New Hanging Lake rules aimed at creating better visitor experience
A new fee-based hiking permit and shuttle system to allow a controlled number of people into and out of the popular Hanging Lake area in Glenwood Canyon starting in May is intended to improve the visitor experience, according to Forest Service and city of Glenwood Springs officials.
“It will be a vastly better experience than what people are seeing up there today,” Aaron Mayville, Eagle-Holy Cross District ranger for the White River National Forest, said during a Friday telephone conference with reporters to talk about the new management plan and shuttle system.
“What you’re getting now with that visitor experience is crowding” in the parking lot, on the trail and at the delicate lake feature high up on the canyon’s north rim, he said.
“What this new system gets us is less crowding on the trail, and just a much more pleasant experience,” Mayville said.
The Forest Service and city of Glenwood Springs announced formal plans Thursday for the city, in contract with Glenwood-based H2O Ventures, to operate a reservation system and shuttle services to and from the Hanging Lake Trail area. A $12 fee per person will cover the hiking permit and transportation.
Under the plan, 5 percent of overall revenue is to go back toward the partnership, including system improvements and to maintain on-site operations of Hanging Lake.
“The cost of the reservation includes guaranteed free parking and access to the Hanging Lake Welcome Center, the ease of an online reservation system, shuttle service to and from Hanging Lake and ranger presence to provide visitors with environmental education and interpretation,” according to a statement.

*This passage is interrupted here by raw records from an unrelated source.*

(** C3 (amended).  [threshold_percent] normalises a numeric percent by
    dividing values of 1 and above by 100.  The check passes, with the
    normalised value, exactly when that value lies in the closed interval
    from 1e-10 to 1; otherwise the check, and with it [threshold_percent]
    on any dataset, fails with an out-of-range error.  So 0 and 1e-11 fail
    and 150 fails, while 1.5 is read as 1.5 per cent, normalised to 0.015,
    and passes. *)
Theorem threshold_percent_range_check (q : Q) :
  ((1e-10 <= normalized q <= 1)%Q ->
     _check_percent (Fin q) = Ok (Fin (normalized q)))
  /\ (~ (1e-10 <= normalized q <= 1)%Q ->
        fails_with out_of_range (_check_percent (Fin q))
        /\ forall dataset scalars invert continuous preference,
             fails_with out_of_range
               (threshold_percent dataset (PercentScalar (Fin q)) scalars invert
                  continuous preference))
  /\ (forall dataset scalars invert continuous preference,
        fails_with out_of_range
          (threshold_percent dataset (PercentScalar (Fin 0)) scalars invert
             continuous preference)
        /\ fails_with out_of_range
             (threshold_percent dataset (PercentScalar (Fin 1e-11)) scalars invert
                continuous preference)
        /\ fails_with out_of_range
             (threshold_percent dataset (PercentScalar (Fin 150)) scalars invert
                continuous preference))
  /\ _check_percent (Fin 1.5) = Ok (Fin (1.5 / 100))
  /\ (1.5 / 100 == 0.015)%Q.
Proof.
  assert (Hfail : ~ (1e-10 <= normalized q <= 1)%Q ->
                  fails_with out_of_range (_check_percent (Fin q))).
  { intros Hout. rewrite _check_percent_spec. unfold normalized in Hout.
    unfold fails_with.
    destruct (Qle_bool 1 q) eqn:E1.
    - destruct (Qle_bool (q / 100) 1) eqn:E2; [| eauto].
      exfalso. apply Hout. apply Qle_bool_true in E1, E2. split; [| exact E2].
      pose proof tiny_value.
      unfold Qdiv at 2. change (/ 100)%Q with (1 # 100)%Q. lra.
    - destruct (Qle_bool 1e-10 q) eqn:E2; [| eauto].
      exfalso. apply Hout. apply Qle_bool_false in E1. apply Qle_bool_true in E2.
      pose proof tiny_value. lra. }
  split; [| split; [| split; [| split]]].
  - intros [Hlo Hhi]. rewrite _check_percent_spec. unfold normalized in *.
    destruct (Qle_bool 1 q) eqn:E1.
    + apply Qle_bool_true in Hhi. now rewrite Hhi.
    + apply Qle_bool_true in Hlo. now rewrite Hlo.
  - intros Hout. split; [now apply Hfail |].
    intros dataset scalars invert continuous preference.
    destruct (Hfail Hout) as (e & He & Hk).
    exists e. split; [| exact Hk]. now apply threshold_percent_check_fails.
  - intros dataset scalars invert continuous preference. repeat split.
    + exists (PercentTooSmall (Fin 0)). split; [| reflexivity].
      now apply threshold_percent_check_fails.
    + exists (PercentTooSmall (Fin 1e-11)). split; [| reflexivity].
      now apply threshold_percent_check_fails.
    + exists (PercentOutOfRange (Fin (150 / 100))). split; [| reflexivity].
      now apply threshold_percent_check_fails.
  - reflexivity.
  - reflexivity.
Qed.
(** * dart-services mini playground (app.js): project store, file operations,
      backend client and import/export, embedded for verification.

    The two variants of app.js (remote service and local runtime) share the
    project store and the file operations word for word; the backend client
    is the remote variant's, the local runtime's compile is embedded next
    to it. *)

From Stdlib Require Import String Ascii List ZArith NArith Lia Bool.
From Stdlib Require Import DecimalString.
Import ListNotations.
Open Scope string_scope.
Set Warnings "-register-all".

(** ** The fragment of JavaScript the program runs on *)

Module JS.

(** Values that reach the program: JSON values (from [JSON.parse], from
    [res.json()]), [undefined] (a missing property), and the properties a
    plain object inherits from [Object.prototype]. Numbers are the integral
    ones ([Date.now()], HTTP status codes). *)
Inductive value : Type :=
| VUndef
| VNull
| VBool (b : bool)
| VNum (z : Z)
| VStr (s : string)
| VArr (elems : list value)
| VObj (own : list (string * value))
| VInherited (name : string).

(** Own enumerable properties of a plain object, in the order
    [Object.keys] lists them. *)
Definition props : Type := list (string * value).

(** ToBoolean. *)
Definition truthy (v : value) : bool :=
  match v with
  | VUndef | VNull => false
  | VBool b => b
  | VNum z => negb (z =? 0)%Z
  | VStr s => negb (s =? "")
  | VArr _ | VObj _ | VInherited _ => true
  end.

(** The [typeof] operator. *)
Definition typeof (v : value) : string :=
  match v with
  | VUndef => "undefined"
  | VNull => "object"
  | VBool _ => "boolean"
  | VNum _ => "number"
  | VStr _ => "string"
  | VArr _ | VObj _ => "object"
  | VInherited n => if n =? "__proto__" then "object" else "function"
  end.

(** [a || b] *)
Definition or_else (a b : value) : value := if truthy a then a else b.

(** [s.endsWith(suffix)] *)
Definition endsWith (s suffix : string) : bool :=
  let n := String.length s in
  let m := String.length suffix in
  if (m <=? n)%nat then substring (n - m) m s =? suffix else false.

(** Array indices: the canonical decimal strings of 0 .. 2^32 - 2. Own keys
    that are array indices are listed first, in numeric order. *)
Definition digit (c : ascii) : option N :=
  let n := N_of_ascii c in
  if ((48 <=? n) && (n <=? 57))%N then Some (n - 48)%N else None.

Fixpoint digits (s : string) (acc : N) : option N :=
  match s with
  | EmptyString => Some acc
  | String c r =>
      match digit c with
      | Some d => digits r (acc * 10 + d)%N
      | None => None
      end
  end.

Definition array_index (s : string) : option N :=
  match s with
  | EmptyString => None
  | String c r =>
      if (c =? "0")%char then
        match r with EmptyString => Some 0%N | _ => None end
      else
        match digits s 0%N with
        | Some n => if (n <=? 4294967294)%N then Some n else None
        | None => None
        end
  end.

(** Own property lookup. *)
Fixpoint get_own (ps : props) (k : string) : option value :=
  match ps with
  | [] => None
  | (k', v) :: r => if k' =? k then Some v else get_own r k
  end.

Definition has_own (ps : props) (k : string) : bool :=
  match get_own ps k with Some _ => true | None => false end.

(** The properties of [Object.prototype]. *)
Definition object_prototype_names : list string :=
  [ "constructor"; "__defineGetter__"; "__defineSetter__"; "hasOwnProperty";
    "__lookupGetter__"; "__lookupSetter__"; "isPrototypeOf";
    "propertyIsEnumerable"; "toString"; "valueOf"; "__proto__";
    "toLocaleString" ].

Definition inherited (k : string) : bool :=
  existsb (String.eqb k) object_prototype_names.

(** [o[k]] on a plain object: the own property, else the inherited one,
    else [undefined]. *)
Definition get (ps : props) (k : string) : value :=
  match get_own ps k with
  | Some v => v
  | None => if inherited k then VInherited k else VUndef
  end.

(** Where a new own key goes in the key order. *)
Fixpoint place (ps : props) (k : string) (v : value) : props :=
  match ps with
  | [] => [(k, v)]
  | (k', v') :: r =>
      match array_index k, array_index k' with
      | Some i, Some i' =>
          if (i <? i')%N then (k, v) :: ps else (k', v') :: place r k v
      | Some _, None => (k, v) :: ps
      | None, _ => (k', v') :: place r k v
      end
  end.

The shuttle and permit system culminates a six-year planning effort to address overcrowding and overuse issues at Hanging Lake, including violation of rules such as no dogs on the trail and at the lake, no swimming and no walking out onto the fallen log that lies across part of the lake.
The new permit-based shuttle service will limit the number of visitors at the popular destination to 615 per day. It will run from May 1 through Oct. 31, and the Hanging Lake parking lot will be closed to personal vehicles during those six months.
During the offseason, from November through April, visitors can park on-site but will still need to book a $10 permit through the reservation system to hike the trail.
“I think this will be a wonderful way to protect the treasure that is Hanging Lake,” said Lisa Langer, vice president of tourism marketing for the Glenwood Springs Chamber Resort Association.
She noted that it was after Hanging Lake received a national Natural Landmark designation in 2011 that the numbers of daily and annual visitors started to increase.
The area now sees upward of 1,000 to 1,200 visitors per day during the peak summer season. Annual visitation has grown from 90,000 in 2013 to 186,000 in 2018, according to Mayville.
He said the visitor cap of 615 people per day that was established as part of the U.S. Forest Service’s new Hanging Lake area management plan also is flexible over time. It could be adjusted, either up or down, based on conditions and system needs, which will require regular monitoring, he said.
During the shoulder months of April and November, if the Forest Service sees that the parking lot is still filling up on a regular basis, it’s possible the shuttle requirement could be extended to those months, Mayville also said.
The $12 fee was arrived at through a competitive bidding process through the city, said Glenwood Springs City Manager Debra Figueroa.
That “better experience” for those who visit Hanging Lake does come with a cost, she said.
H20 Ventures is taking a “not insignificant risk,” Figueroa said, in signing on to set up the planned Hanging Lake Welcome Center next to the Glenwood Springs Community Center, operate the reservation system and run the regular shuttle back and forth to the trailhead.